**Task details:**
Write out the listing below exactly, beginning at its first line and ending with the line that contains "wgs_nodes := wgd1_nodes".

**Records supplied:**

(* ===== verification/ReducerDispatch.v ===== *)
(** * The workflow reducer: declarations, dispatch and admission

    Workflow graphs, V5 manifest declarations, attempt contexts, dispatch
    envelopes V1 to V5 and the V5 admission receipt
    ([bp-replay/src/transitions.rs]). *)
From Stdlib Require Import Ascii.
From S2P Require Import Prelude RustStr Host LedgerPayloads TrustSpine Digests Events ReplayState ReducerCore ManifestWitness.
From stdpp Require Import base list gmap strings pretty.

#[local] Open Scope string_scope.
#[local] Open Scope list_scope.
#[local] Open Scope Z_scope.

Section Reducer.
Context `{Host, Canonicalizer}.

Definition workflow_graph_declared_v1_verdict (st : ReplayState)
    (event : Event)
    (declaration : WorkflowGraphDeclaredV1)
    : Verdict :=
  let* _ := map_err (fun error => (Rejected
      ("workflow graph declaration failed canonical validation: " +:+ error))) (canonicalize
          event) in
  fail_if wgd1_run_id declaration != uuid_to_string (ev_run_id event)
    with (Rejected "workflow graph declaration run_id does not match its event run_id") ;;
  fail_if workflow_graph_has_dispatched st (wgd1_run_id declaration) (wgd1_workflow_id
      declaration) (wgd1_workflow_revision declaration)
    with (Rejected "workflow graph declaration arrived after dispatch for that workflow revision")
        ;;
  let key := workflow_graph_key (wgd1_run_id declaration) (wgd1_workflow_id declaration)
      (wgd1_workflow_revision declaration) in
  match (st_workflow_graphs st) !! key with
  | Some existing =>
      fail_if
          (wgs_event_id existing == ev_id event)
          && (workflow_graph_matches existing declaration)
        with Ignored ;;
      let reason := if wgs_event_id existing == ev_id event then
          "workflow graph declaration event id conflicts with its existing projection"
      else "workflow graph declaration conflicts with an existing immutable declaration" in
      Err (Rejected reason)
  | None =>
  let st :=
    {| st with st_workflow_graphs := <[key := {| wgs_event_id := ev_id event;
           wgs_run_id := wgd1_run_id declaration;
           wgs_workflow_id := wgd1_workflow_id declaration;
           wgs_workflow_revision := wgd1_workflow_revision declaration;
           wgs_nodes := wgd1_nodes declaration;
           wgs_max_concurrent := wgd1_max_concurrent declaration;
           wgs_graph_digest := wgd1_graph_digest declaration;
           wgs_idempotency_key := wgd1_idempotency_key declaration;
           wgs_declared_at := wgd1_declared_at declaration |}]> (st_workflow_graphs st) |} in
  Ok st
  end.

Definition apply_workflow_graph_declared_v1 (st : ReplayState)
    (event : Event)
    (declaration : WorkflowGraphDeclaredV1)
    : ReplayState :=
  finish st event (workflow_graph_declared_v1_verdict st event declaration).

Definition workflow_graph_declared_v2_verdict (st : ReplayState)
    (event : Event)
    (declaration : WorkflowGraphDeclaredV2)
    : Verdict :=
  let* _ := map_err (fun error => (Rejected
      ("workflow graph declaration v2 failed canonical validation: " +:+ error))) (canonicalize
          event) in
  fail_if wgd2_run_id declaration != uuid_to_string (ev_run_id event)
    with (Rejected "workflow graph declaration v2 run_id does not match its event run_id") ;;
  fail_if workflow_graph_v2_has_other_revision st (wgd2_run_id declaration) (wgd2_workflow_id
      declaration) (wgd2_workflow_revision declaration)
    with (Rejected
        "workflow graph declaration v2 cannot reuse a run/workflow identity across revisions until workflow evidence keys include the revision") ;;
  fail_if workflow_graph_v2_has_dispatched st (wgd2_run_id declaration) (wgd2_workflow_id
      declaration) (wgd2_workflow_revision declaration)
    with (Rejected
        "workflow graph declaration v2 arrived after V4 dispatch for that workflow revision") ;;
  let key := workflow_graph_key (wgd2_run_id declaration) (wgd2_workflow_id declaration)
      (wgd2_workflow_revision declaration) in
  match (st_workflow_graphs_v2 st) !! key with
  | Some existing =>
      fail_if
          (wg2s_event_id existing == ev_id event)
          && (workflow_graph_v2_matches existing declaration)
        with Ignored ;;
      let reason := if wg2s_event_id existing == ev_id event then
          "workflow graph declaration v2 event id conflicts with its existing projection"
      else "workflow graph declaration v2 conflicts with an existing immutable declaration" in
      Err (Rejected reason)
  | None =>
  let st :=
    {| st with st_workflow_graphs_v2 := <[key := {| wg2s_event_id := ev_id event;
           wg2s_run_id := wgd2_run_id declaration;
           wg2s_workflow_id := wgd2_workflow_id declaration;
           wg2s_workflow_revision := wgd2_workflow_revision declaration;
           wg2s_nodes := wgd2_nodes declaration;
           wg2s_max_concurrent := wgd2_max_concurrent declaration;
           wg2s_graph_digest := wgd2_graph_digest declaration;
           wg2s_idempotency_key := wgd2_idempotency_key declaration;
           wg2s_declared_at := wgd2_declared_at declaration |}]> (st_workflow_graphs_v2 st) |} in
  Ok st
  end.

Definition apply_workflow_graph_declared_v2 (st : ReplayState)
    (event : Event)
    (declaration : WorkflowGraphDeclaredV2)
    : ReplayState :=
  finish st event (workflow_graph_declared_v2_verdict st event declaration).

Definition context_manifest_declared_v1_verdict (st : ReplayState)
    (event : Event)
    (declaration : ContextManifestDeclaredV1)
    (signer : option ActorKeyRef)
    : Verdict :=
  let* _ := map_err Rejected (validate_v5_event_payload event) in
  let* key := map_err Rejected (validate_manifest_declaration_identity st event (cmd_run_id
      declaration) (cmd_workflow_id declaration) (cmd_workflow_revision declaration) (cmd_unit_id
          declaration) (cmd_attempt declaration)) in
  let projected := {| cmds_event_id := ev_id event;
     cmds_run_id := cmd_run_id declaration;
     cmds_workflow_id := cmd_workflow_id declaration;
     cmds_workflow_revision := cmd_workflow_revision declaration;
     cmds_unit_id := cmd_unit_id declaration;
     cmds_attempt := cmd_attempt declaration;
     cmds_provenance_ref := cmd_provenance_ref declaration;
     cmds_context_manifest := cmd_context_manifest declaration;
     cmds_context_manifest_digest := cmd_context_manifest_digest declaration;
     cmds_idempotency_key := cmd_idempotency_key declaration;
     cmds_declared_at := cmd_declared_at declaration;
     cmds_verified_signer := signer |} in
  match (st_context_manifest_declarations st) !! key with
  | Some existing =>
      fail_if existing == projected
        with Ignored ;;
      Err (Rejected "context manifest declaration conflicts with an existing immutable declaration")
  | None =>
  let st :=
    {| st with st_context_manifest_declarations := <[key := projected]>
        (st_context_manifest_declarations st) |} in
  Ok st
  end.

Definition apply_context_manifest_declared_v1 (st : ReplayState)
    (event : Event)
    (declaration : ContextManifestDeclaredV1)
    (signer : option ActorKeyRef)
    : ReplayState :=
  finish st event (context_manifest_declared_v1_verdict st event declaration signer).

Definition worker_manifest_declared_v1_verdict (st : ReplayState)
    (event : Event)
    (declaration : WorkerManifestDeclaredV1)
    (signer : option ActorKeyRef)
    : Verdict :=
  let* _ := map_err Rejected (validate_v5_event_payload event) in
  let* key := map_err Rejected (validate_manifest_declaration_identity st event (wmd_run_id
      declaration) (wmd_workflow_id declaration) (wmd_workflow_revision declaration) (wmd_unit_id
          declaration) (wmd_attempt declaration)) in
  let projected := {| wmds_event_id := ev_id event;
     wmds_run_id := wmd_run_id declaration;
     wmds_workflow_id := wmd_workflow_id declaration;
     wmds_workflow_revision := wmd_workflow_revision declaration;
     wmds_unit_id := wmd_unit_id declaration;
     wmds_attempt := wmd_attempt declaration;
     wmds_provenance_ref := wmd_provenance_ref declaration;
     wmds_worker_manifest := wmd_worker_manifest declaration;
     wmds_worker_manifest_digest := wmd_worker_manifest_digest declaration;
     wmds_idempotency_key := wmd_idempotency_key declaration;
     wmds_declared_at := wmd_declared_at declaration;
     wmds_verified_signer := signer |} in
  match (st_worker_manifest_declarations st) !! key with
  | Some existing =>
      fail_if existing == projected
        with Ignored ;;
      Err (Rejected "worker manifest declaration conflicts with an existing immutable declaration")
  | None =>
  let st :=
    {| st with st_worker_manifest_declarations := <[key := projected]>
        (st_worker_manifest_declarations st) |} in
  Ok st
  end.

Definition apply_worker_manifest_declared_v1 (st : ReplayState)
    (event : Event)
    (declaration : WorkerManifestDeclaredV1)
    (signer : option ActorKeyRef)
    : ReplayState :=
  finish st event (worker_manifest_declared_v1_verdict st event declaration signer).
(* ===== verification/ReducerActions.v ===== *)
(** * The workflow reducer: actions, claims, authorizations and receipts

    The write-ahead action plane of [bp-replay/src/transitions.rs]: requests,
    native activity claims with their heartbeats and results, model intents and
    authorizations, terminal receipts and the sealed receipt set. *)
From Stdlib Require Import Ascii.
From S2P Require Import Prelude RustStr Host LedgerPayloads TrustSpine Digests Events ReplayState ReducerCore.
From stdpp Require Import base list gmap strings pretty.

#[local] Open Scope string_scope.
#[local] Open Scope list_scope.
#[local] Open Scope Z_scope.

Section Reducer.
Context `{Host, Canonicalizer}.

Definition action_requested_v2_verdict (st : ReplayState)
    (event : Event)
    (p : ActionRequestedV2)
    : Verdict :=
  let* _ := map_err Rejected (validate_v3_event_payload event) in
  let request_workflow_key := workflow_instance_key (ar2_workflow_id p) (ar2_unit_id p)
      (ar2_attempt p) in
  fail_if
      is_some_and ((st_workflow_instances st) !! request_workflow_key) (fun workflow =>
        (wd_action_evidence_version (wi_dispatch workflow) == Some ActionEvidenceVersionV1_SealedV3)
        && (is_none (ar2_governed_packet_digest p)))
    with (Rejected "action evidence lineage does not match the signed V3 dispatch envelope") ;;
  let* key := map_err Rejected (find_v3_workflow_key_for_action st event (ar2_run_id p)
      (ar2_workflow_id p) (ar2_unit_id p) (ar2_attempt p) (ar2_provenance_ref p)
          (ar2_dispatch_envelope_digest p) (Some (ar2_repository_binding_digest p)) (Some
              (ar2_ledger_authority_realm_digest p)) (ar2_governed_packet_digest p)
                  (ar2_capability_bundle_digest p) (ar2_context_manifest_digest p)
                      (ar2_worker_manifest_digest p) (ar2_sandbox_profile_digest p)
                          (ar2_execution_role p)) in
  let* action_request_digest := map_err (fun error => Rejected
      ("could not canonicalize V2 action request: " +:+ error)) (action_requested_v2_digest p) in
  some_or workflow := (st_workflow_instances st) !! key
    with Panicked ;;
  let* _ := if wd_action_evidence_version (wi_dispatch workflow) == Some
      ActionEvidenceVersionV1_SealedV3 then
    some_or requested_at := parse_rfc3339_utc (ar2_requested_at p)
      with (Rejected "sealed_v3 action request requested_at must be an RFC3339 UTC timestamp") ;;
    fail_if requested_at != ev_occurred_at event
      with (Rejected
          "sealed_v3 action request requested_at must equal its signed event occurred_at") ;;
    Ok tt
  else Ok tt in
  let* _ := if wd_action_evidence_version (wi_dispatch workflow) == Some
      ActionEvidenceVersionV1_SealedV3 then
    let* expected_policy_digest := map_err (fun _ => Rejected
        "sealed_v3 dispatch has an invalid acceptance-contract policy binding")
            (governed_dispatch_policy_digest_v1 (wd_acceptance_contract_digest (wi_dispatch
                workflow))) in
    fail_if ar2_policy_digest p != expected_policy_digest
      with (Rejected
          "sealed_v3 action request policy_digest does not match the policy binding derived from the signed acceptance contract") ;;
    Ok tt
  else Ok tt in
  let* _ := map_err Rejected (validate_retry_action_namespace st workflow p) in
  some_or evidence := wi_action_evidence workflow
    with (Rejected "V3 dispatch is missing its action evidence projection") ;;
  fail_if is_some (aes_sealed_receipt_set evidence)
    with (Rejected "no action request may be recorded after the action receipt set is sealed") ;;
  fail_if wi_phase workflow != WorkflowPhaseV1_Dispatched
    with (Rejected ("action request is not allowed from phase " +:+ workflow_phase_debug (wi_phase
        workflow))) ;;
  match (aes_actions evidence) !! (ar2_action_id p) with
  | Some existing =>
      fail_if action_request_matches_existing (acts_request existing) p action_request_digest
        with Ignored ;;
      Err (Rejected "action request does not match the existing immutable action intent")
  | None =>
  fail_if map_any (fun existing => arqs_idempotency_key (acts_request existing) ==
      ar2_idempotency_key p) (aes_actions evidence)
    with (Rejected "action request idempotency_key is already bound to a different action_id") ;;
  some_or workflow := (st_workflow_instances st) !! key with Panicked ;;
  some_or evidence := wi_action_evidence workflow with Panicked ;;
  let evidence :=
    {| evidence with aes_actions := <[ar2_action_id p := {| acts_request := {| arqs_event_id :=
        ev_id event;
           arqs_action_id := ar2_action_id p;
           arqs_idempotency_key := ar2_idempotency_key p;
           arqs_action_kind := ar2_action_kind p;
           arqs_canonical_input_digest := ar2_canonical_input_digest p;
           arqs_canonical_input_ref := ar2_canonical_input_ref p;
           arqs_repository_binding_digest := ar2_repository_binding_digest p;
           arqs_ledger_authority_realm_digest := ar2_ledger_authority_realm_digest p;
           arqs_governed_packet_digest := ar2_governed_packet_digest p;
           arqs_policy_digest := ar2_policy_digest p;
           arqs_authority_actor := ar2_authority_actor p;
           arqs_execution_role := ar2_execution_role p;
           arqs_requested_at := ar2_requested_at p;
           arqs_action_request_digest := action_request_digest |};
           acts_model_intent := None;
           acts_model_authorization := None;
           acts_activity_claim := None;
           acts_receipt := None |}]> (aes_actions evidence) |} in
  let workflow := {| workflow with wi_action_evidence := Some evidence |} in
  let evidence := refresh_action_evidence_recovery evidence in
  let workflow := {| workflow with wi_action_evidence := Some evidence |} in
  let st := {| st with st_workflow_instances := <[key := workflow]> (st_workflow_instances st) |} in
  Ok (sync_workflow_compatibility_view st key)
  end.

**Answer space:**
(* ===== verification/ReducerDispatch.v ===== *)
(** * The workflow reducer: declarations, dispatch and admission

    Workflow graphs, V5 manifest declarations, attempt contexts, dispatch
    envelopes V1 to V5 and the V5 admission receipt
    ([bp-replay/src/transitions.rs]). *)
From Stdlib Require Import Ascii.
From S2P Require Import Prelude RustStr Host LedgerPayloads TrustSpine Digests Events ReplayState ReducerCore ManifestWitness.
From stdpp Require Import base list gmap strings pretty.

#[local] Open Scope string_scope.
#[local] Open Scope list_scope.
#[local] Open Scope Z_scope.

Section Reducer.
Context `{Host, Canonicalizer}.

Definition workflow_graph_declared_v1_verdict (st : ReplayState)
    (event : Event)
    (declaration : WorkflowGraphDeclaredV1)
    : Verdict :=
  let* _ := map_err (fun error => (Rejected
      ("workflow graph declaration failed canonical validation: " +:+ error))) (canonicalize
          event) in
  fail_if wgd1_run_id declaration != uuid_to_string (ev_run_id event)
    with (Rejected "workflow graph declaration run_id does not match its event run_id") ;;
  fail_if workflow_graph_has_dispatched st (wgd1_run_id declaration) (wgd1_workflow_id
      declaration) (wgd1_workflow_revision declaration)
    with (Rejected "workflow graph declaration arrived after dispatch for that workflow revision")
        ;;
  let key := workflow_graph_key (wgd1_run_id declaration) (wgd1_workflow_id declaration)
      (wgd1_workflow_revision declaration) in
  match (st_workflow_graphs st) !! key with
  | Some existing =>
      fail_if
          (wgs_event_id existing == ev_id event)
          && (workflow_graph_matches existing declaration)
        with Ignored ;;
      let reason := if wgs_event_id existing == ev_id event then
          "workflow graph declaration event id conflicts with its existing projection"
      else "workflow graph declaration conflicts with an existing immutable declaration" in
      Err (Rejected reason)
  | None =>
  let st :=
    {| st with st_workflow_graphs := <[key := {| wgs_event_id := ev_id event;
           wgs_run_id := wgd1_run_id declaration;
           wgs_workflow_id := wgd1_workflow_id declaration;
           wgs_workflow_revision := wgd1_workflow_revision declaration;
           wgs_nodes := wgd1_nodes declaration;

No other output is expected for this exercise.